El vapor de la ducha se mueve, perturbado por una corriente de aire. Me parece oír a alguien y me irrito. Podría ser cualquier miembro del personal -militar, médico o de otro tipo- autorizado a entrar en estas instalaciones tan restringidas, que necesita ir al baño, desinfectarse, cambiarse. Pienso en los compañeros con los que acabo de terminar de trabajar en la sala principal de autopsias y tengo la sensación de que se trata otra vez de la capitana Avallone. Estuvo toda la mañana encima de mí, durante el examen tomográfico, como si yo no fuera capaz de hacerlo sola, y siguió rondando como una niebla baja alrededor de mi puesto de trabajo durante el resto del día. Probablemente entró sin más. Un momento después me convenzo de ello y siento una oleada de resentimiento. «¡Déjame en paz!»
«¿Doctora Scarpetta?», me llama con su voz meliflua y desprovista de toda pasión que parece seguirme a todas partes. «Le llaman por teléfono».
«Me estoy duchando», grito para que me oiga a pesar del estruendo del agua.
Es una forma de decirle que me deje en paz. «Un poco de intimidad, por favor». No quiero ver al capitán Avallone ni a nadie en este momento, y no porque esté desnuda.
«Disculpe, pero Pete Marino necesita hablar con usted». La voz tranquila se acerca.
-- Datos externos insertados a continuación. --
(* ===== verification/Retention.v ===== *)
(** * What is deleted from the usage log

    [PurgeUsage] and [PurgeEnded] of [internal/store/retention.go], and what
    the deletion of a router, a project or an organisation ([routers.go],
    [tenants.go]) clears of the usage log's tables: what goes, and what reports
    and budgets then still find. The deletions of one table, which [PurgeUsage]
    makes in batches of a few thousand rows, are one here. *)
From S2P Require Import Prelude GoTime Num Tenancy Pricing Guardrails Text Filters Routers RouterCheck.
From S2P Require Import Replies Guard Routing FilterChain Limiter Budgets Messages Call Control Credit Ledger Usage.
Open Scope go_scope.

Implicit Types (d : book) (before : Z).

(** ** The deletions *)

Inductive statement := FromUsageEvents | FromFilterRuns | FromToolCalls | FromSpend.

(** In the code's order. *)
Definition statements : list statement := [FromUsageEvents; FromFilterRuns; FromToolCalls; FromSpend].

(** A window that began before the window of its period that holds [before]. *)
Definition closed_before before (k : spendKey) : bool :=
  let '(_, _, p, start) := k in
  (bool_decide (p = PeriodDay) && (start <? Period_Start PeriodDay before)) ||
  (bool_decide (p = PeriodMonth) && (start <? Period_Start PeriodMonth before)).

Definition delete_from before d (st : statement) : book :=
  match st with
  | FromUsageEvents => d <| usage_events := List.filter (λ e, negb (TS e <? before)) (usage_events d) |>
  | FromFilterRuns => d <| filter_runs := List.filter (λ r, let '(ts, _, _, _) := r in negb (ts <? before)) (filter_runs d) |>
  | FromToolCalls => d <| tool_calls := List.filter (λ e, negb (TS e <? before)) (tool_calls d) |>
  | FromSpend => d <| spend := filter (λ kv, closed_before before kv.1 = false) (spend d) |>
  end.

(** [PurgeUsage]: the statement that fails, counted from the first, ends it. *)
Definition PurgeUsage d before (fails : nat) : book := foldl (delete_from before) d (take fails statements).

Definition bar : Ascii.ascii := Ascii.ascii_of_nat 124.

(** [scopeOwner]: the id up to the meter. *)
Definition scopeOwner (id : string) : string := (cut_byte bar id).1.1.

(** The spend rows of one kind of scope whose id [owned] picks. *)
Definition in_scope (ty : string) (owned : string → bool) (k : spendKey) : bool :=
  let '(t, id, _, _) := k in bool_decide (t = ty) && owned id.

Definition clear_spend d ty (owned : string → bool) : book := d <| spend := filter (λ kv, in_scope ty owned kv.1 = false) (spend d) |>.

Definition owner_in (owners : gset string) (id : string) : bool := bool_decide (scopeOwner id ∈ owners).

(** Deleted keys take their plans with them, by the foreign key. *)
Definition drop_keys d (gone : gset string) : book :=
  d <| api_keys := api_keys d ∖ gone |> <| plan_usage := filter (λ kv, kv.1 ∉ gone) (plan_usage d) |>.

(** One batch of [PurgeEnded], which deletes the keys [gone]: the revoked and
    the expired ones it finds. *)
Definition PurgeEnded_batch d (gone : gset string) : book := clear_spend (drop_keys d gone) ScopeKey (owner_in gone).

(** [PurgeEnded]: batches until one is short or fails. *)
Definition PurgeEnded d (batches : list (gset string)) : book := foldl PurgeEnded_batch d batches.

(** [DeleteRouter], [DeleteProject] and [DeleteOrg], on these tables; the
    projects and keys of an organisation are read in its transaction. *)
Definition DeleteRouter d (orgID alias : string) : book := clear_spend d ScopeRouter (String.prefix (orgID +:+ "/" +:+ alias +:+ "/")).

Definition DeleteProject d (projectID : string) : book := clear_spend d ScopeProject (owner_in {[ projectID ]}).

Definition DeleteOrg d (orgID : string) (projects keys : gset string) : book :=
  let d := clear_spend (clear_spend (clear_spend d ScopeOrg (owner_in {[ orgID ]})) ScopeProject (owner_in projects)) ScopeKey (owner_in keys) in
  let b := (ForgetCard (credit d) orgID).1 in
  (drop_keys d keys) <| credit := b <| orgs := delete orgID (orgs b) |>
    <| charges := filter (λ kv, ch_org kv.2 ≠ orgID) (charges b) |> |>.

(** ** What is kept *)

(** What two books tell readers alike: budgets from [now] on, reports that
    start no earlier than [before], and everything retention leaves alone. *)
Record reads_alike before d d' : Prop := {
  alike_spend now : before <= now → LoadSpend d' now = LoadSpend d now;
  alike_raw from to narrow c : before <= from → raw_source d' from to narrow c = raw_source d from to narrow c;
  alike_daily : usage_daily d' = usage_daily d;
  alike_bills : billing_lines d' = billing_lines d;
  alike_plans : plan_usage d' = plan_usage d;
  alike_credit : credit d' = credit d;
}.

#[export] Instance reads_alike_preorder before : PreOrder (reads_alike before).
Proof.
  split; [by split|]. intros a b c [] []. split; intros; try congruence.
  - rewrite alike_spend1, alike_spend0 by done. done.
  - rewrite alike_raw1, alike_raw0 by done. done.
Qed.

Lemma open_not_closed before now k : before <= now →
  (let '(_, _, p, start) := k in (p = PeriodDay ∧ start = Period_Start PeriodDay now) ∨ (p = PeriodMonth ∧ start = Period_Start PeriodMonth now)) →
  closed_before before k = false.
Proof.
  destruct k as [[[ty id] p] start]. intros Hle Hopen. unfold closed_before. pose proof (Period_Start_mono PeriodDay before now Hle). pose proof (Period_Start_mono PeriodMonth before now Hle).
  destruct Hopen as [[-> ->]|[-> ->]]; repeat case_bool_decide; try done; cbn [andb orb]; rewrite ?orb_false_r; apply Z.ltb_ge; lia.
Qed.

Lemma raw_source_filter l before from to narrow c : before <= from →
  foldr (λ e acc, (if (from <=? TS e) && (TS e <? to) && narrow (daily_key e) then raw_column c e else 0) + acc) 0 (List.filter (λ e, negb (TS e <? before)) l) =
  foldr (λ e acc, (if (from <=? TS e) && (TS e <? to) && narrow (daily_key e) then raw_column c e else 0) + acc) 0 l.
Proof.
  intros Hle. induction l as [|e l IH]; [reflexivity|]. cbn [List.filter foldr]. destruct (TS e <? before) eqn:Hold; cbn [negb foldr].
  - rewrite IH. assert ((from <=? TS e) = false) as -> by lia. cbn [andb]. lia.
  - by rewrite IH.
Qed.

Lemma delete_reads_alike before d st : reads_alike before d (delete_from before d st).
Proof.
  destruct st; split; try reflexivity; intros.
  - by apply raw_source_filter.
  - unfold LoadSpend. cbn [delete_from spend update]. apply map_eq. intros k. apply option_eq. intros n. rewrite !map_lookup_filter_Some. cbn [fst].
    split; [by intros [[H1 H2] H3]|]. intros [H1 H2]. split_and!; [done| |done]. by apply (open_not_closed before now).
Qed.

(** C27: retention never changes what is still read. However far [PurgeUsage] of
    what is older than [before] came, the spend of every window that is open at
    [before] or later is loaded as if it had not run, a report of the log that
    starts no earlier counts the same, the totals per day, the bills, the plans
    and the credit stay as they were, and every spend window it deleted had
    ended by [before]. *)
Theorem PurgeUsage_keeps d before fails : reads_alike before d (PurgeUsage d before fails) ∧
  (∀ ty id p start n, spend d !! (ty, id, p, start) = Some n → spend (PurgeUsage d before fails) !! (ty, id, p, start) = None →
    Period_Start p start = start → Period_Next p start <= before).
Proof.
  split.
  - unfold PurgeUsage. induction (take fails statements) as [|st sts IH] in d |- *; [reflexivity|]. cbn [foldl].
    etrans; [apply delete_reads_alike|apply IH].
  - intros ty id p start n Hn Hgone Hal. assert (closed_before before (ty, id, p, start) = true) as Hc.
    { destruct (closed_before _ _) eqn:Hc; [done|]. exfalso.
      assert (∀ sts d, spend d !! (ty, id, p, start) = Some n → spend (foldl (delete_from before) d sts) !! (ty, id, p, start) = Some n) as Hk.
      { induction sts as [|st sts IH]; intros d1 H1; [done|]. cbn [foldl]. apply IH. destruct st; try exact H1.
        cbn [delete_from spend update]. by apply map_lookup_filter_Some. }
      unfold PurgeUsage in Hgone. rewrite (Hk _ _ Hn) in Hgone. done. }
    assert (start < Period_Start p before) as Hlt.
    { unfold closed_before in Hc. repeat case_bool_decide; subst; cbn [andb orb] in Hc; rewrite ?orb_false_r in Hc; try done; by apply Z.ltb_lt in Hc. }
    pose proof (window_self p before) as Hb. pose proof (window_self p start) as Hs.
    destruct (decide (Period_Next p start <= before)) as [|Hgt]; [done|].
    assert (Period_Start p before = Period_Start p start) as E by (apply window_iff; lia). lia.
Qed.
«¿Puede esperar cinco minutos?», grito.
«Dice que es importante».
«¿Puede preguntarle qué quiere?».
«Sólo dice que es importante, doctor».
Prometo devolverle la llamada de inmediato y probablemente suene grosero, pero no puedo complacer a todo el mundo todo el tiempo, a pesar de mis buenas intenciones. Pete Marino es el investigador con el que llevo trabajando media vida. Espero que no haya pasado nada en casa. No, Marino me avisaría si se tratara de una emergencia real, si le hubiera pasado algo a mi marido Benton, o a Lucy, o si hubiera un problema grave en el Centro Forense de Cambridge, del que soy directora. No se limitaría a que alguien me remitiera a él para un asunto importante. Lo más probable es que esté impaciente. Es impulsivo y cuando se le ocurre una idea, tiene que comunicármela inmediatamente.